Interestingly, MFCF used to follow many of these suggested principles instinctively. We were required, whenever we made a change, to record it in the newsgroup. Similarly all configuration files required the use of RCS to record exactly what changed and why. These are two of the most important steps in implementing Phase 1, but unfortunately they are no longer as common in practice as they used to be.

Problems within MFCF

Applying the visibleOps concepts might prove difficult.

MFCF has a long history of what the authors call cowboy mentality. In our golden age, that was actually a good thing, though I don't think anyone would argue that it is now. But the practice is long established, and it's difficult for some of us to not simply fix a problem when we see it.

And at the other end of the organization, we have a long history of weak management. Again, that used to be a good thing, with the Director (a part-time position) simply setting overall direction, saying this is what I want and then having faith that it will happen without any concern about how. But there's no way that can work now.

Five or six years ago, when Bill ran almost everything by himself, it almost worked, but certainly since then we have not had good management, originally because the managers themselves lacked the necessary management knowledge and experience, and later with Tom because staff didn't know how to handle being managed.

In order to make things work, we need a lot more management oversight.

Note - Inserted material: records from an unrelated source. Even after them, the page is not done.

(** * Antigravity batch coordinator: a shallow embedding and its properties

    The development follows [batch_coordinator.py] (class [BatchCoordinator]),
    the two entry points of [antigravity_scheduler.py] that call it, and the
    configuration records of [scheduler_config.py].

    Coroutines are written in a small program monad [Prog]: a program either
    returns, raises, or performs an event (a clock reading, an access to the
    coordinator object, a log line, the awaited generation call) and goes on
    with the answer.  A raise is of class [Exception], which the handlers
    of the code catch, or outside of it, which they do not.  Two semantics
    interpret the same programs: [run] executes one coroutine to its end,
    [advance] executes it up to its next suspension, which gives the
    interleavings of the asyncio event loop and the cancellation of a
    cycle that waits. *)

From Stdlib Require Import ZArith List String Bool Lia QArith.
Import ListNotations.
Local Open Scope string_scope.
Local Open Scope list_scope.
Local Open Scope Z_scope.

Set Implicit Arguments.

(* ------------------------------------------------------------------ *)
(** ** Time *)

(** A naive [datetime] is its number of microseconds since the epoch, a
    [timedelta] a number of microseconds.  Python keeps a [timedelta]
    within 999999999 days either way and raises OverflowError beyond; the
    numbers here go on, and [timedelta_in_range] below says where the two
    agree. *)
Definition datetime := Z.
Definition timedelta := Z.

Definition td_minutes (n : Z) : timedelta := n * 60000000.
Definition td_hours (n : Z) : timedelta := n * 3600000000.
Definition td_days (n : Z) : timedelta := n * 86400000000.

(** [datetime.time]: Python orders naive times as the tuples
    (hour, minute, second, microsecond). *)
Record time := mk_time {
  hour : Z;
  minute : Z;
  second : Z;
  microsecond : Z
}.

Definition time_ltb (a b : time) : bool :=
  (hour a <? hour b) ||
  ((hour a =? hour b) &&
   ((minute a <? minute b) ||
    ((minute a =? minute b) &&
     ((second a <? second b) ||
      ((second a =? second b) && (microsecond a <? microsecond b)))))).

Definition time_eqb (a b : time) : bool :=
  (hour a =? hour b) && (minute a =? minute b) &&
  (second a =? second b) && (microsecond a =? microsecond b).

Definition time_leb (a b : time) : bool := time_ltb a b || time_eqb a b.

(** [time(h, m)] of the configuration defaults. *)
Definition time_hm (h m : Z) : time := mk_time h m 0 0.

(** [datetime.time()]: the time of day of an instant. *)
Definition time_of (t : datetime) : time :=
  let us := t mod 86400000000 in
  {| hour := us / 3600000000;
     minute := (us / 60000000) mod 60;
     second := (us / 1000000) mod 60;
     microsecond := us mod 1000000 |}.

(** Microseconds since midnight of a time of day. *)
Definition micros_of_day (a : time) : Z :=
  ((hour a * 60 + minute a) * 60 + second a) * 1000000 + microsecond a.

(** The values a [datetime.time] can hold. *)
Definition valid_time (a : time) : Prop :=
  0 <= hour a < 24 /\ 0 <= minute a < 60 /\
  0 <= second a < 60 /\ 0 <= microsecond a < 1000000.

(* ------------------------------------------------------------------ *)
(** ** scheduler_config.py *)

Record BatchConfig := {
  min_videos : Z;
  max_videos : Z;
  default_batch_size : Z;
  adaptive : bool;
  max_daily_videos : Z;
  max_hourly_videos : Z;
  api_cooldown_minutes : Z;
  retry_on_failure : bool;
  max_retries : Z
}.
(** C9, the counterexample: after the second [init] of [reinit_run] the
    File bit is set and the file a.log is open, yet [writeLog] appends
    nothing to any file and puts nothing in the buffer of the stream,
    while the console announces the write. *)
Lemma open_stream_drops_message :
  has_bit (outputTarget (logger after_second_init)) File = true
  ∧ is_open (logFileStream (logger after_second_init)) = true
  ∧ disk (world after_second_init) !! ("a.log" : str) = Some []
  ∧ disk (writeLog sample_message (logger after_second_init)
            (world after_second_init)).2 !! ("a.log" : str) = Some []
  ∧ disk (writeLog sample_message (logger after_second_init)
            (world after_second_init)).2 !! ("b.log" : str) = None
  ∧ fs_buffer (logFileStream (writeLog sample_message (logger after_second_init)
                                (world after_second_init)).1)
    = fs_buffer (logFileStream (logger after_second_init))
  ∧ console (writeLog sample_message (logger after_second_init)
               (world after_second_init)).2
    = [FileWriting "b.log"; FileWritten 42].
Proof. repeat split; vm_compute; reflexivity. Qed.

(** ** The queue, the worker and the shutdown *)

Lemma init_frame (level : LogLevel) (filePath : str) (append suffix : bool)
  (lg : Logger) (w : World) :
  ∃ st p, logger_of (init level filePath append suffix lg w)
          = mkLogger level (outputTarget lg) st (startupTime lg) p
              (messageQueue lg) (exitFlag lg) (formatTemplate lg)
          ∧ console (world_of (init level filePath append suffix lg w))
            = console w
          ∧ (fs_buffer st = [] ∨ fs_buffer st = bom
             ∨ fs_buffer st = fs_buffer (logFileStream lg)).
Proof.
  unfold init.
  destruct (ensure_directory filePath w) as [w0|] eqn:Hd.
  - destruct (ensure_directory_frame _ _ _ Hd) as (_ & Hcons & _).
    cbn [set_currentLevel set_logFilePath logFileStream logFilePath startupTime].
    unfold ofstream_open.
    destruct (is_open (logFileStream lg)) eqn:Ho.
    + assert (Hc : is_open (setstate_fail (logFileStream lg)) = true)
        by (unfold is_open in *; by destruct (logFileStream lg)).
      rewrite Hc.
      assert (Ht : tellp (setstate_fail (logFileStream lg)) w0 = (-1)%Z)
        by (unfold tellp; cbn; by destruct (fs_file (logFileStream lg))).
      rewrite Ht. cbn. eexists _, _. split; [reflexivity|]. split; [done|].
      right; right. by destruct (logFileStream lg).
    + destruct (can_open w0 _).
      * cbn [is_open fs_file]. eexists _, _. split; [reflexivity|].
        split; [done|].
        destruct (_ && _); cbn; [right; by left|by left].
      * assert (Hc : is_open (setstate_fail (logFileStream lg)) = false)
          by (unfold is_open in *; by destruct (logFileStream lg)).
        rewrite Hc. cbn. eexists _, _. split; [reflexivity|]. split; [done|].
        right; right. by destruct (logFileStream lg).
  - cbn. eexists _, _. split; [reflexivity|]. split; [done|]. by right; right.
Qed.

Lemma writeLog_shape (msg : LogMessage) (lg : Logger) (w : World) :
  ∃ st w', writeLog msg lg w
           = (mkLogger (currentLevel lg) (outputTarget lg) st (startupTime lg)
                (logFilePath lg) (messageQueue lg) (exitFlag lg)
                (formatTemplate lg), w').
Proof.
  unfold writeLog.
  destruct (has_bit _ File); [|destruct lg; by eexists _, _].
  destruct (is_open _); [|destruct lg; by eexists _, _].
  destruct (endl _ _) as [s1 w1]. destruct (ofstream_flush _ _) as [s2 w2].
  by eexists _, _.
Qed.

Lemma writeLog_failed (msg : LogMessage) (lg : Logger) (w : World) :
  fs_fail (logFileStream lg) = true →
  logFileStream (writeLog msg lg w).1 = logFileStream lg
  ∧ disk (writeLog msg lg w).2 = disk w.
Proof.
  intros Hfail. split; [|by apply writeLog_failed_stream].
  unfold writeLog, endl.
  rewrite (ofstream_write_failed _ _ Hfail), (ofstream_write_failed _ _ Hfail).
  rewrite (ofstream_flush_failed _ _ Hfail). cbv beta iota zeta.
  rewrite (ofstream_flush_failed _ _ Hfail). cbv beta iota zeta.
  by destruct (has_bit (outputTarget lg) Console),
       (has_bit (outputTarget lg) File), (is_open (logFileStream lg)).
Qed.

(** [writeLog] leaves the buffer of the stream empty or the stream as it
    was. *)
Lemma writeLog_stream (msg : LogMessage) (lg : Logger) (w : World) :
  fs_buffer (logFileStream (writeLog msg lg w).1) = []
  ∨ logFileStream (writeLog msg lg w).1 = logFileStream lg.
Proof.
  destruct (has_bit (outputTarget lg) File) eqn:Hf;
    [|right; unfold writeLog; by rewrite Hf].
  destruct (fs_fail (logFileStream lg)) eqn:Hfail;
    [right; by apply writeLog_failed|].
  destruct (fs_file (logFileStream lg)) as [path|] eqn:Hp.
  - left. by rewrite (proj2 (writeLog_open msg lg w path Hf Hp Hfail)).
  - right. rewrite writeLog_closed; [done..|].
    unfold is_open. rewrite Hp. apply bool_decide_eq_false. by intros [? ?].
Qed.

Lemma writeLog_frame (msg : LogMessage) (lg : Logger) (w : World) :
  ∃ st w', writeLog msg lg w
           = (mkLogger (currentLevel lg) (outputTarget lg) st (startupTime lg)
                (logFilePath lg) (messageQueue lg) (exitFlag lg)
                (formatTemplate lg), w')
           ∧ (fs_buffer st = [] ∨ st = logFileStream lg).
Proof.
  destruct (writeLog_shape msg lg w) as (st & w' & Hw).
  exists st, w'. split; [done|].
  pose proof (writeLog_stream msg lg w) as Hst. by rewrite Hw in Hst.
Qed.
(** * useEnvWallet: wallet state synchronisation of the [useEnvWallet] hook

    A shallow embedding of [src/hooks/useEnvWallet.ts].  The hook keeps one
    [EnvWalletState] value and changes it only through [setWalletState]
    with an updater function; every asynchronous continuation of the source
    (a timer, a settled balance query, the end of [initializeProvider], the
    end of [fetchMultiNetworkBalances]) is a pending task of the model that
    commits when it settles.

    Conventions of the model.
    - A JavaScript string is a [string]; a character is one code unit in the
      range 0..255.
    - [undefined] / [null] is [None].
    - [setWalletState f] hands the updater [f] to React, which applies it to
      the latest committed state.  The call itself returns normally: an
      exception thrown by [f] is raised inside React, not at the call, so a
      [try]/[catch] around the call does not see it, and the update is not
      committed.
    - The [ethers] library and [import.meta.env] are interfaces
      ([Ethers], [ImportMetaEnv]); the outcome of a network query is carried
      by the event that settles it. *)

From Stdlib Require Import ZArith Ascii.
From stdpp Require Import base gmap strings list fin_maps.

Local Open Scope Z_scope.

(** ** JavaScript string primitives used by the hook *)

Module JS.

(** Code units that [String.prototype.trim] removes (WhiteSpace and
    LineTerminator), within the 8-bit range. *)
Definition isWhiteSpace (c : ascii) : bool :=
  let n := N_of_ascii c in
  ((9 <=? n) && (n <=? 13) || (n =? 32) || (n =? 160))%N.

Fixpoint trimStart (s : string) : string :=
  match s with
  | EmptyString => EmptyString
  | String c r => if isWhiteSpace c then trimStart r else s
  end.

Fixpoint trimEnd (s : string) : string :=
  match s with
  | EmptyString => EmptyString
  | String c r =>
      match trimEnd r with
      | EmptyString => if isWhiteSpace c then EmptyString else String c EmptyString
      | r' => String c r'
      end
  end.

(** [s.trim()] *)
Definition trim (s : string) : string := trimEnd (trimStart s).

(** [s.startsWith(p)] *)
Definition startsWith (p s : string) : bool := String.prefix p s.

(** [s.slice(n)] for [0 <= n] *)
Fixpoint slice (n : nat) (s : string) : string :=
  match n, s with
  | O, _ => s
  | S n', String _ r => slice n' r
  | S _, EmptyString => EmptyString
  end.

(** [a === b] on strings *)
Definition strictEq (a b : string) : bool := String.eqb a b.

(** Truthiness of a string and of a possibly undefined string. *)
Definition truthy (s : string) : bool := negb (String.eqb s "").

Definition truthyOpt (o : option string) : bool :=
  match o with
  | None => false
  | Some s => truthy s
  end.

(** Truthiness of a possibly null object reference. *)
Definition truthyObj {A : Type} (o : option A) : bool :=
  match o with
  | None => false
  | Some _ => true
  end.

(** [a || b] on possibly undefined strings. *)
Definition or (a b : option string) : option string :=
  if truthyOpt a then a else b.

(** [a || 'literal'] *)
Definition orDefault (a : option string) (d : string) : string :=
  match a with
  | Some s => if truthy s then s else d
  | None => d
  end.

(** The character class [[0-9a-fA-F]]. *)
Definition isHexDigit (c : ascii) : bool :=
  let n := N_of_ascii c in
  ((48 <=? n) && (n <=? 57) || (97 <=? n) && (n <=? 102)
   || (65 <=? n) && (n <=? 70))%N.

Definitely not the micromanaging that started when John was Director, but oversight in the sense of continually monitoring overall statistics and trends and immediately putting things back on track. While management should be flexible with respect to how individual staff do their work, it needs to be far more anal retentive about the overall running of the department.

At the moment, we don't have the management skills, personalities, or numbers to run things the way we should. e.g. Xxxi and Ray would be great at the anal retentive part, but I think we lack more than a few of the other required attributes for management. And while Tom does have the management background, he's only one person.

E.g. we currently have 44 RT items that are past their due date, an obvious situation that could be of concern. Similarly our inventory database contains nearly a thousand unknown items and dozens of discrepancies with DNS. If over the last few years staff still hasn't cleaned up such problems and management hasn't done anything about them, how can we hope to accomplish the vastly greater tasks suggested by this book?